**DATA SHOWN**:
--
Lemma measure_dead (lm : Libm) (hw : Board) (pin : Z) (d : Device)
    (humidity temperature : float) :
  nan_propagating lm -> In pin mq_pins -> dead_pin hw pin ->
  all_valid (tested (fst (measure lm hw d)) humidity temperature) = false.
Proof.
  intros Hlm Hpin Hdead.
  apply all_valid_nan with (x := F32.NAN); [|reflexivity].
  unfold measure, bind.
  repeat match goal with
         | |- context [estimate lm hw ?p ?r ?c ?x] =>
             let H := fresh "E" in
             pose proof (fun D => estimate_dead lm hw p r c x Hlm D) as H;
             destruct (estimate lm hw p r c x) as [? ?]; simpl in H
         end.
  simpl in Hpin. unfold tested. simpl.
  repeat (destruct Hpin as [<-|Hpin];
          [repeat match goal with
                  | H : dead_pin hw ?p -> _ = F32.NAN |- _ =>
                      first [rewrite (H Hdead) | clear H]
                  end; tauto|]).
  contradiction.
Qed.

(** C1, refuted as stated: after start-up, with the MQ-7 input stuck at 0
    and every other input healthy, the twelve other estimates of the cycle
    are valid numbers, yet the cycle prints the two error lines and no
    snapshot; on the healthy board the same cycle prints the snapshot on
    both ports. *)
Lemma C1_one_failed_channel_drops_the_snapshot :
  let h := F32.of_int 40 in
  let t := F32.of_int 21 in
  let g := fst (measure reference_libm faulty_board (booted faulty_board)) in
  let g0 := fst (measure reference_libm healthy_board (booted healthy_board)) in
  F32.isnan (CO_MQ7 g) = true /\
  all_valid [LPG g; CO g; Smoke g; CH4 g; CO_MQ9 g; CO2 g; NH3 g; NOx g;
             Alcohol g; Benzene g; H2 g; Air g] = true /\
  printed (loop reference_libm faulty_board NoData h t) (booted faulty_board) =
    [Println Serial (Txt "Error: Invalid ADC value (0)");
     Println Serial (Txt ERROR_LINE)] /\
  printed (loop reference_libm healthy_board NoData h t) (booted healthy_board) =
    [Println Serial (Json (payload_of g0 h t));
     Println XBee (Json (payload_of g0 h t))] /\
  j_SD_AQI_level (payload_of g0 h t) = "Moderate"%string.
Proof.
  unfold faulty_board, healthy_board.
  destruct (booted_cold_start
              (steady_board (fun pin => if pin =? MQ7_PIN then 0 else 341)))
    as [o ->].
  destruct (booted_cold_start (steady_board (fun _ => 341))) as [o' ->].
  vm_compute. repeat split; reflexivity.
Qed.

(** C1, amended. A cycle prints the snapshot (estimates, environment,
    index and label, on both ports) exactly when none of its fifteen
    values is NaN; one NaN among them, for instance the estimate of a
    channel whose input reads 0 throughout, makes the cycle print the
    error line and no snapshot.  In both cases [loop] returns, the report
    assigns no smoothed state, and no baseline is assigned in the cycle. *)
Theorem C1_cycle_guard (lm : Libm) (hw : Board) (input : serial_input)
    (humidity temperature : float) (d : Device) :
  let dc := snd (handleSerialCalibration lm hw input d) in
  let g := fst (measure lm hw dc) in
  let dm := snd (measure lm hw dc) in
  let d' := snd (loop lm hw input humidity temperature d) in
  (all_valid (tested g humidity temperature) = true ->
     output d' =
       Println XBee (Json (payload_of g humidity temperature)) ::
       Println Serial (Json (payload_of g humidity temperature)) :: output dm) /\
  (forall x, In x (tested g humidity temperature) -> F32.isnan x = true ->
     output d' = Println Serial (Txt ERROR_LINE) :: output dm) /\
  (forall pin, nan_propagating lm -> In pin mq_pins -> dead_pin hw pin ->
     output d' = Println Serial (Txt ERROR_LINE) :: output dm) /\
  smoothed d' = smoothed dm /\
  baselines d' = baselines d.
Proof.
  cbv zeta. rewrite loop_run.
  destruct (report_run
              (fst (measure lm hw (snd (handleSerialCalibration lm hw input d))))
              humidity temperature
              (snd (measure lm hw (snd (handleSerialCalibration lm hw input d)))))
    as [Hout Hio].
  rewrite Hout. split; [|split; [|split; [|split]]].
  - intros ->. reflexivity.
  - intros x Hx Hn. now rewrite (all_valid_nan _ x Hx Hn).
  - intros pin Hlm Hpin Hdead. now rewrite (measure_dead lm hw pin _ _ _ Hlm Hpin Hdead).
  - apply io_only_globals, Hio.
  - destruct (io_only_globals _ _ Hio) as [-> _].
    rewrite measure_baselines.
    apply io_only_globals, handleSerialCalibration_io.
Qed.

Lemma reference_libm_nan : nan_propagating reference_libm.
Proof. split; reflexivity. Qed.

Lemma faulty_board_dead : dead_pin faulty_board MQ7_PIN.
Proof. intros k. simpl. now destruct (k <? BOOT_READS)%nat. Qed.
--
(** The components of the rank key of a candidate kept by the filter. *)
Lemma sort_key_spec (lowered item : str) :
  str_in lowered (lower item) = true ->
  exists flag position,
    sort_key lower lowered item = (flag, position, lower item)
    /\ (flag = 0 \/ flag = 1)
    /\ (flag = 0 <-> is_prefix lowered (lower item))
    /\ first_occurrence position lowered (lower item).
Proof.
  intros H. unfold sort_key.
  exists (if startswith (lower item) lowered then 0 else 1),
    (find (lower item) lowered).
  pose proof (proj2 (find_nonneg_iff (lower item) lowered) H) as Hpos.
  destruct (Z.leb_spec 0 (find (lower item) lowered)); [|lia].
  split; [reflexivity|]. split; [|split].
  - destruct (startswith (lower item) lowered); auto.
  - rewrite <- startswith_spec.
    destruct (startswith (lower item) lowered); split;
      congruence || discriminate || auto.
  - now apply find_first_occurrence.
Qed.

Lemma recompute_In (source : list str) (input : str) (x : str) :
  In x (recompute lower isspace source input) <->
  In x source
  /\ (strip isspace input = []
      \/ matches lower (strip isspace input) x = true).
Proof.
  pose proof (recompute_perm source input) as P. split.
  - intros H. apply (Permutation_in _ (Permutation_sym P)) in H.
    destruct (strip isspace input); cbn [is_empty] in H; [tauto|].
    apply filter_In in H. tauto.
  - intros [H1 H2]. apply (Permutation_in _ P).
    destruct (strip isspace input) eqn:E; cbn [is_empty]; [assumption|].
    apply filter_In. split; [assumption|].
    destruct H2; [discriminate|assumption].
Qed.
--
**TASK DIRECTIONS**:
Using the data above, print exactly the lines from the line that contains "rewrite measure_baselines." through the line that contains "Lemma faulty_board_dead : dead_pin", with both included.

**PROBLEM SOLUTION**:
    rewrite measure_baselines.
    apply io_only_globals, handleSerialCalibration_io.
Qed.

Lemma reference_libm_nan : nan_propagating reference_libm.
Proof. split; reflexivity. Qed.

Lemma faulty_board_dead : dead_pin faulty_board MQ7_PIN.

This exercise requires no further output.